Presented By O’Reilly and Cloudera
Make Data Work
21–22 May 2018: Training
22–24 May 2018: Tutorials & Conference
London, UK

Kafka streaming microservices with Akka Streams and Kafka Streams

Dean Wampler (Anyscale), Boris Lublinsky (Lightbend)
13:3017:00 Tuesday, 22 May 2018
Average rating: ***..
(3.25, 4 ratings)

Who is this presentation for?

  • Data engineers and architects

Prerequisite knowledge

  • Programming experience, preferably with Java or Scala
  • Familiarity with Kafka, Kafka Streams, and Akka Streams (useful but not required)

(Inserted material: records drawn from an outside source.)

(** Property [Meta.dataset] *)
Definition dataset (self : Meta) : result (list string) :=
  match metabase self with
  | None => Raise NoMetabaseData
  | Some df =>
      name <- getitem_dict "data" BULK_BASE_NAMES ;;
      col <- column df name ;;
      Ok (unique col)
  end.

(** Property [Meta.dimension] *)
Definition dimension (self : Meta) : result (list string) :=
  match metabase self with
  | None => Raise NoMetabaseData
  | Some df =>
      name <- getitem_dict "dic" BULK_BASE_NAMES ;;
      col <- column df name ;;
      Ok (unique col)
  end.

(** [Meta.__getitem__]; a method that ends without [return] returns
    [None]. *)
Definition getitem (self : Meta) (item : pyval) : result entry :=
  match item with
  | VStr s =>
      dims <- dimension self ;;
      if str_in s dims then
        store <- attribute (dimension_store self) ;;
        getitem_dict s store
      else
        dsets <- dataset self ;;
        if str_in s dsets then
          store <- attribute (dataset_store self) ;;
          getitem_dict s store
        else Ok ENone
  | _ => Raise WrongTypeItem
  end.

End Resolver.

(** ** String trimming: [str.lstrip] and [str.rstrip] *)

(** The code points below 256 that Python's [str.isspace] accepts, which
    are the characters [str.lstrip] and [str.rstrip] remove: tab, line
    feed, vertical tab, form feed, carriage return (9-13), the four
    separators 0x1c-0x1f (28-31), the space (32), the next-line control
    0x85 (133) and the no-break space 0xa0 (160). *)
Definition is_space (c : ascii) : bool :=
  let n := nat_of_ascii c in
  (((9 <=? n) && (n <=? 13)) || ((28 <=? n) && (n <=? 32))
   || (n =? 133) || (n =? 160))%nat.

Fixpoint lstrip (s : string) : string :=
  match s with
  | "" => ""
  | String c s' => if is_space c then lstrip s' else s
  end.

Fixpoint rstrip (s : string) : string :=
  match s with
  | "" => ""
  | String c s' =>
      match rstrip s' with
      | "" => if is_space c then "" else String c ""
      | r => String c r
      end
  end.
(** The element the loop body leaves: same tag and attributes; its
    children are none for a stripped title, the old ones and the new
    [publisher-loc] for a publisher without one, else the old ones. *)
Lemma fix_elem_shape (e : element) (st : report) :
  let e1 := fst (fix_elem e st) in
  tag e1 = tag e /\ attrib e1 = attrib e
  /\ children e1
     = if strips_bold e then []
       else if publisher_without_loc e then children e ++ [new_loc]
       else children e.
Proof.
  cbv zeta. destruct (strips_bold e) eqn:Es.
  - pose proof Es as [Htag Hb]%andb_prop.
    apply single_bold_child_inv in Hb as (c & Hkids & Hc).
    rewrite (fix_elem_title e c st Htag Hkids Hc).
    rewrite hyphen_rule_children.
    by destruct (hyphen_rule_tag (tag e) (line_of e) (full_text_of e)
                   (set_children [] (set_text (text c) e))
                   (flag (uniform_bold (tag e) (line_of e) (full_text_of e)) st))
      as [-> ->].
  - rewrite (fix_elem_plain e st Es). cbv zeta. unfold publisher_without_loc.
    destruct (_ && _).
    + rewrite hyphen_rule_children.
      by destruct (hyphen_rule_tag (tag e) (line_of e) (full_text_of e)
                     (set_children (children e ++ [new_loc]) e)
                     (flag (missing_publisher_loc (tag e) (line_of e) (full_text_of e)) st))
        as [-> ->].
    + rewrite hyphen_rule_children.
      by destruct (hyphen_rule_tag (tag e) (line_of e) (full_text_of e) e st) as [-> ->].
Qed.

Lemma strips_bold_not_publisher (e : element) :
  strips_bold e = true -> String.eqb (tag e) "publisher" = false.
Proof.
  intros [Htag _]%andb_prop. by destruct (in_title_tags _ Htag) as [-> | ->].
Qed.

Lemma publisher_not_title (e : element) :
  String.eqb (tag e) "publisher" = true ->
  Audit.in_tags (tag e) ["title"; "article-title"; "book-title"] = false.
Proof. by intros ->%String.eqb_eq. Qed.

Lemma Forall2_tags (R : element -> element -> Prop) (cs cs' : list element) :
  (forall c c', R c c' -> tag c' = tag c) ->
  Forall2 R cs cs' -> map tag cs' = map tag cs.
Proof.
  intros HR. induction 1 as [|c c' cs cs' Hc Hcs IH]; [done|].
  simpl. by rewrite IH, (HR _ _ Hc).
Qed.

End ShapeFacts.

Module RepairFacts.

Import Fixer WalkSpec FixerSpec FixElemFacts ShapeFacts.

(** An element neither the publisher rule nor the title rule would
    change. *)
Definition repaired (e : element) : Prop :=
  publisher_without_loc e = false /\ strips_bold e = false.

Lemma repaired_ext (a b : element) :
  tag a = tag b -> kid_tags a = kid_tags b -> repaired b -> repaired a.
Proof.
  unfold repaired, publisher_without_loc, strips_bold.
  rewrite !has_child_tagged_tags, !single_bold_child_tags.
  by intros -> ->.
Qed.

Lemma fix_elem_repaired (e : element) (st : report) : repaired (fst (fix_elem e st)).
Proof.
  destruct (fix_elem_shape e st) as (Htag & _ & Hkids).
  unfold repaired, publisher_without_loc, strips_bold.
  rewrite has_child_tagged_tags, single_bold_child_tags. unfold kid_tags.
  rewrite Htag, Hkids.
  destruct (strips_bold e) eqn:Es.
  - rewrite strips_bold_not_publisher by done. simpl. by rewrite andb_false_r.
  - destruct (publisher_without_loc e) eqn:Ep.
    + pose proof Ep as [Ht _]%andb_prop. apply String.eqb_eq in Ht. rewrite Ht.
      rewrite map_app, existsb_app. simpl. by rewrite orb_true_r.
    + unfold publisher_without_loc, strips_bold in Ep, Es.
      rewrite has_child_tagged_tags in Ep. rewrite single_bold_child_tags in Es.
      done.
Qed.

Definition repaired_tree (e e' : element) : Prop :=
  tag e' = tag e /\ Forall repaired (ET.iter e').

Lemma repaired_node (e : element) (st : report) (cs' : list element) :
  Forall2 repaired_tree (children (fst (fix_elem e st))) cs' ->
  repaired_tree e (set_children cs' (fst (fix_elem e st))).
Proof.
  intros Hkids. destruct (fix_elem_shape e st) as (Htag & _ & _).
  split; [exact Htag|].
  rewrite iter_eq. constructor.
  - apply (repaired_ext _ (fst (fix_elem e st))); [done| |apply fix_elem_repaired].
    unfold kid_tags. simpl.
    apply (Forall2_tags repaired_tree); [by intros c c' [H _]|done].
  - simpl. clear -Hkids. induction Hkids as [|c c' cs cs' [_ Hc] _ IH]; [constructor|].
    simpl. by apply Forall_app.
Qed.

Lemma fix_walk_repaired (fuel : nat) (e e' : element) (st st' : report) :
  fix_walk fuel e st = Some (e', st') -> Forall repaired (ET.iter e').
Proof.
  intros H.
  apply (WalkInduction.fix_walk_rel repaired_tree (fun _ _ => True)
           (fun _ => Logic.I) (fun _ _ _ _ _ => Logic.I) (fun _ _ => Logic.I)
           repaired_node) in H.
  apply H.
Qed.

End RepairFacts.

(** X5.  What a pass of the fixer establishes.  In the tree it leaves,
    every [publisher] has a [publisher-loc] child and no [title] or
    [article-title] has a [bold] element as its only child; so the
    auditor, run on that tree in BITS mode, prints no
    [Missing <publisher-loc>] record. *)
Theorem fixer_repairs_publishers_and_titles (root : element) :
  exists (tree : element) (st : report),
    Fixer.fix_tree root = Some (tree, st)
    /\ Forall (fun e => WalkSpec.publisher_without_loc e = false
                        /\ FixerSpec.strips_bold e = false)
         (ET.iter tree)
    /\ count (AuditSpec.describes "Missing <publisher-loc>")
         (printed (Audit.run_aem_audit true tree)) = 0.
Proof.
  destruct (WalkFacts.fix_tree_total root) as [[tree st] H].
  exists tree, st. split; [exact H|].
  unfold Fixer.fix_tree in H.
  destruct (Fixer.front_matter root no_report) as [root1 st1].
  apply RepairFacts.fix_walk_repaired in H.
  split; [exact H|].
  rewrite AuditFacts.run_aem_audit_printed.
  rewrite (count_flat_map _ (AuditSpec.lacks_publisher_loc true)).
  - apply count_none. intros e He.
    rewrite Forall_forall in H. apply list_elem_of_In, H in He as [Hp _].
    exact Hp.
  - intros e. apply AuditRules.emitted_structural.
Qed.


Module AuditCountFacts.

Import Fixer WalkSpec FixerSpec FixElemFacts ShapeFacts Audit AuditSpec AuditFacts.

(** The number of records the auditor prints for one element, and for
    the elements of a tree. *)
Definition records (is_bits : bool) (e : element) : nat := length (emitted is_bits e).

Definition tree_records (is_bits : bool) (e : element) : nat :=
  length (flat_map (emitted is_bits) (ET.iter e)).

Definition forest_records (is_bits : bool) (cs : list element) : nat :=
  length (flat_map (emitted is_bits) (flat_map ET.iter cs)).

Lemma length_flat_map_if {X Y : Type} (c : X -> bool) (f : X -> Y) (l : list X) :
  length (flat_map (fun x => if c x then [f x] else []) l) = count c l.
Proof.
  unfold count. induction l as [|x l IH]; [done|].
  simpl. rewrite length_app, IH. by destruct (c x).
Qed.

Definition b2n (b : bool) : nat := if b then 1 else 0.

Lemma records_eq (is_bits : bool) (e : element) :
  records is_bits e
  = match aem_rules !! tag e with
    | Some (required_attrs, _) => count (fun attr => lacks attr e) required_attrs
    | None => 0
    end
    + b2n (lacks_publisher_loc is_bits e)
    + b2n (uniformly_bold_title e)
    + b2n (formula_without_id e).
Proof.
  unfold records. rewrite emitted_eq, length_app.
  unfold attribute_records, structural_records. rewrite !length_app.
  destruct (aem_rules !! tag e) as [[req spec]|].
  - rewrite length_flat_map_if.
    destruct (lacks_publisher_loc is_bits e), (uniformly_bold_title e),
      (formula_without_id e); simpl; lia.
  - destruct (lacks_publisher_loc is_bits e), (uniformly_bold_title e),
      (formula_without_id e); simpl; lia.
Qed.

(** The records of an element depend on its tag, its attributes and
    the tags of its children only. *)
Lemma records_ext (is_bits : bool) (a b : element) :
  tag a = tag b -> attrib a = attrib b -> kid_tags a = kid_tags b ->
  records is_bits a = records is_bits b.
Proof.
  intros Ht Ha Hk. rewrite !records_eq.
  unfold lacks_publisher_loc, uniformly_bold_title, formula_without_id, lacks.
  rewrite !has_child_tagged_tags, !single_bold_child_tags, Ht, Ha, Hk.
  by destruct (aem_rules !! tag b) as [[req spec]|].
Qed.

Lemma tree_records_eq (is_bits : bool) (e : element) :
  tree_records is_bits e = records is_bits e + forest_records is_bits (children e).
Proof.
  unfold tree_records, forest_records, records. rewrite iter_eq. simpl.
  by rewrite length_app.
Qed.

Lemma forest_records_cons (is_bits : bool) (c : element) (cs : list element) :
  forest_records is_bits (c :: cs) = tree_records is_bits c + forest_records is_bits cs.
Proof.
  unfold forest_records, tree_records. simpl. by rewrite flat_map_app, length_app.
Qed.

Lemma forest_records_app (is_bits : bool) (cs1 cs2 : list element) :
  forest_records is_bits (cs1 ++ cs2)
  = forest_records is_bits cs1 + forest_records is_bits cs2.
Proof.
  induction cs1 as [|c cs1 IH]; [done|].
  change ((c :: cs1) ++ cs2) with (c :: (cs1 ++ cs2)).
  rewrite !forest_records_cons, IH. lia.
Qed.

Lemma new_loc_records (is_bits : bool) : tree_records is_bits new_loc = 0.
Proof. by destruct is_bits. Qed.

Lemma new_id_records (is_bits : bool) : tree_records is_bits new_id = 0.
Proof. by destruct is_bits. Qed.

(** The loop body never makes an element fail a rule of the auditor. *)
Lemma fix_elem_records (is_bits : bool) (e : element) (st : report) :
  records is_bits (fst (fix_elem e st)) <= records is_bits e.
Proof.
  destruct (fix_elem_shape e st) as (Htag & Hattr & Hkids).
  rewrite !records_eq.
  unfold lacks_publisher_loc, uniformly_bold_title, formula_without_id, lacks.
  rewrite !has_child_tagged_tags, !single_bold_child_tags. unfold kid_tags.
  rewrite Htag, Hattr, Hkids.
  destruct (aem_rules !! tag e) as [[req spec]|];
    (destruct (strips_bold e) eqn:Es;
     [ rewrite strips_bold_not_publisher by done; rewrite andb_false_r;
       simpl; rewrite andb_false_r; simpl; lia
     | destruct (publisher_without_loc e) eqn:Ep;
       [ pose proof Ep as [Ht _]%andb_prop;
         rewrite (publisher_not_title e Ht), map_app, existsb_app; simpl;
         rewrite orb_true_r, andb_false_r; simpl; lia
       | lia ] ]).
Qed.

Definition not_worse (is_bits : bool) (e e' : element) : Prop :=
  tag e' = tag e /\ attrib e' = attrib e
  /\ tree_records is_bits e' <= tree_records is_bits e.

Lemma Forall2_forest (is_bits : bool) (cs cs' : list element) :
  Forall2 (not_worse is_bits) cs cs' ->
  forest_records is_bits cs' <= forest_records is_bits cs.
Proof.
  induction 1 as [|c c' cs cs' (_ & _ & Hc) _ IH]; [done|].
  rewrite !forest_records_cons. lia.
Qed.

Lemma not_worse_node (is_bits : bool) (e : element) (st : report) (cs' : list element) :
  Forall2 (not_worse is_bits) (children (fst (fix_elem e st))) cs' ->
  not_worse is_bits e (set_children cs' (fst (fix_elem e st))).
Proof.
  intros Hkids. destruct (fix_elem_shape e st) as (Htag & Hattr & Hshape).
  split; [exact Htag|]. split; [exact Hattr|].
  rewrite !tree_records_eq. simpl children.
  rewrite (records_ext is_bits _ (fst (fix_elem e st))); [|done|done|].
  2:{ unfold kid_tags. simpl.
      apply (Forall2_tags (not_worse is_bits)); [by intros c c' [H _]|done]. }
  pose proof (fix_elem_records is_bits e st) as Hrec.
  pose proof (Forall2_forest _ _ _ Hkids) as Hforest.
  assert (Hold : forest_records is_bits (children (fst (fix_elem e st)))
                 <= forest_records is_bits (children e)).
  { rewrite Hshape. destruct (strips_bold e); [unfold forest_records; simpl; lia|].
    destruct (publisher_without_loc e); [|lia].
    rewrite forest_records_app, forest_records_cons, new_loc_records.
    unfold forest_records at 2. simpl. lia. }
  lia.
Qed.

Lemma fix_walk_not_worse (is_bits : bool) (fuel : nat) (e e' : element) (st st' : report) :
  fix_walk fuel e st = Some (e', st') -> tree_records is_bits e' <= tree_records is_bits e.
Proof.
  intros H.
  apply (WalkInduction.fix_walk_rel (not_worse is_bits) (fun _ _ => True)
           (fun _ => Logic.I) (fun _ _ _ _ _ => Logic.I) (fun _ _ => Logic.I)
           (not_worse_node is_bits)) in H.
  apply H.
Qed.

Lemma forest_records_insert (is_bits : bool) (cs : list element) (i : nat)
    (c c' : element) :
  cs !! i = Some c -> tree_records is_bits c' <= tree_records is_bits c ->
  forest_records is_bits (<[ i := c' ]> cs) <= forest_records is_bits cs.
Proof.
  revert i. induction cs as [|x cs IH]; intros [|i] Hi Hc; try discriminate.
  - injection Hi as ->. simpl. rewrite !forest_records_cons. lia.
  - simpl. rewrite !forest_records_cons. specialize (IH i Hi Hc). lia.
Qed.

Materials or downloads needed in advance

What you'll learn

  • Learn how to combine Kafka with Akka Streams and Kafka Streams to implement stream processing microservices, leveraging the strengths of these tools while avoiding their weaknesses
  • Understand how these libraries compare to Spark Streaming and Flink for stream processing

Description

If you’re building streaming data apps, your first inclination might be to reach for Spark Streaming, Flink, Apex, or similar tools, which run as services to which you submit jobs for execution. But sometimes, writing conventional microservices with embedded stream processing is a better fit for your needs.

Kafka Streams and Akka Streams are both libraries that you integrate into your microservices, which means you must manage their lifecycles yourself, but you also get lots of flexibility to do this as you see fit. Kafka Streams is purpose built for reading data from Kafka topics, processing it, and writing the results to new topics. With powerful stream and table abstractions, and an exactly once capability, it supports a variety of common scenarios involving transformation, filtering, and aggregation. Akka Streams, on the other hand, emerged as a dataflow-centric abstraction for the Akka Actors model, designed for general-purpose microservices, especially when per-event low latency is important, such as for complex event processing, where each event requires individual handling. Because of its general-purpose nature, Akka Streams supports a wider class of application problems and third-party integrations, but it’s less focused on Kafka-specific capabilities.

Dean Wampler and Boris Lublinsky walk you through building streaming apps as microservices using Akka Streams and Kafka Streams. Along the way, Dean and Boris discuss the strengths and weaknesses of each tool for particular design needs and contrast them with Spark Streaming and Flink, so you’ll know when to chose them instead.

Photo of Dean Wampler

Dean Wampler

Anyscale

Dean Wampler is an expert in streaming data systems, focusing on applications of machine learning and artificial intelligence (ML/AI). He’s head of developer relations at Anyscale, which is developing Ray for distributed Python, primarily for ML/AI. Previously, he was an engineering VP at Lightbend, where he led the development of Lightbend CloudFlow, an integrated system for building and running streaming data applications with Akka Streams, Apache Spark, Apache Flink, and Apache Kafka. Dean is the author of Fast Data Architectures for Streaming Applications, Programming Scala, and Functional Programming for Java Developers, and he’s the coauthor of Programming Hive, all from O’Reilly. He’s a contributor to several open source projects. A frequent conference speaker and tutorial teacher, he’s also the co-organizer of several conferences around the world and several user groups in Chicago. He earned his PhD in physics from the University of Washington.

Photo of Boris Lublinsky

Boris Lublinsky

Lightbend

Boris Lublinsky is a principal architect at Lightbend, where he specializes in big data, stream processing, and services. Boris has over 30 years’ experience in enterprise architecture. Previously, he was responsible for setting architectural direction, conducting architecture assessments, and creating and executing architectural road maps in fields such as big data (Hadoop-based) solutions, service-oriented architecture (SOA), business process management (BPM), and enterprise application integration (EAI). Boris is the coauthor of Applied SOA: Service-Oriented Architecture and Design Strategies, Professional Hadoop Solutions, and Serving Machine Learning Models. He’s also cofounder of and frequent speaker at several Chicago user groups.